Yesterday I was looking for a book (which I didn’t find) and was amused that someone had put our two copies of Wallace Shawn’s The Fever on opposite ends of the bookshelf. A few hours later I was reading the latest copy of the NY Times Book Review, and saw that there was a review of the memoir of Wallace’s brother, Allen, illustrated with a photo of the brothers. I hadn’t thought of Wallace for quite a few years, and here he was, turning up twice.

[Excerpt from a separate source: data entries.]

(* ===== verification/TasksProofs.v ===== *)
(** Creating a task: the memory it gets, the frame it starts from, and which task runs first. *)
From Stdlib Require Import ZArith Lia Bool.
From stdpp Require Import base decidable list gmap.
From S2P Require Import Prelude Heap4 Heap4Proofs Heap4Malloc Heap4Free Queue Tasks.

Lemma kbind_assoc {A B C} (m : prog kernel A) (f : A -> prog kernel B) (g : B -> prog kernel C) k :
  bind (bind m f) g k = bind m (fun x => bind (f x) g) k.
Proof. unfold bind. now destruct (m k). Qed.

Lemma kget_bind {A} (k : kernel) (f : kernel -> prog kernel A) : bind get f k = f k k.
Proof. reflexivity. Qed.

Lemma kmodify_bind {A} g (k : kernel) (f : unit -> prog kernel A) : bind (modify g) f k = f tt (g k).
Proof. reflexivity. Qed.

Lemma kassert_bind {A} (b : bool) (k : kernel) (f : unit -> prog kernel A) :
  b = true -> bind (configASSERT b) f k = f tt k.
Proof. now intros ->. Qed.

Lemma kret_bind {A B} (a : A) (k : kernel) (f : A -> prog kernel B) : bind (ret a) f k = f a k.
Proof. reflexivity. Qed.

Lemma load_tcb_bind {A} a t (k : kernel) (f : TCB_t -> prog kernel A) :
  tcbs k !! a = Some t -> bind (load_tcb a) f k = f t k.
Proof. intros H. unfold bind, load_tcb. now rewrite H. Qed.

In October of 1992, someone, I forget who, asked me if I would host the well-known actor Claire Coulter. This was something of an experiment, using people’s living rooms as a theatre. I was to invite people to come, and they were to pay, but I can remember only Ted and John although there were others. I can’t remember how much they had to pay. Coulter sat in our large maroon leather armchair and delivered a Wallace Shawn monologue in a normal tone of voice. Hosting the performance was a strange experience. over there were our usual friends, sitting in their accustomed places, and over here was a stranger, talking on and on. Ted told me later that he was afraid he would go to sleep and Bill agreed.
Did she perform The Fever? I don’t remember. I do have the two copies, one she gave us and one I bought for our daughter. I don’t know why I didn’t send it to her. Grace once got Bill to watch Shawn’s My Dinner with André with her. Was it on TV or did they go to the movies?
I thought it was a successful event, and I imagined other actors following her lead, but it never happened again. Our traveling actor friend Ellen Pierce would visit us occasionally, carrying with her all her worldly goods in various canvas bags. She was a master at making herself a cozy private nest within our house, pleasant to have around, not at all in the way. I would get her some gigs. One time she thought she would be paid on the spot, but red tape meant that she couldn’t be, so I had to lend her $30 to buy a bus ticket to her next engagement.
Both women weren’t just traveling mountebanks but were deeply committed to theatre and willing to make sacrifices to engage in it. I wish someone else would come along to enliven the scene.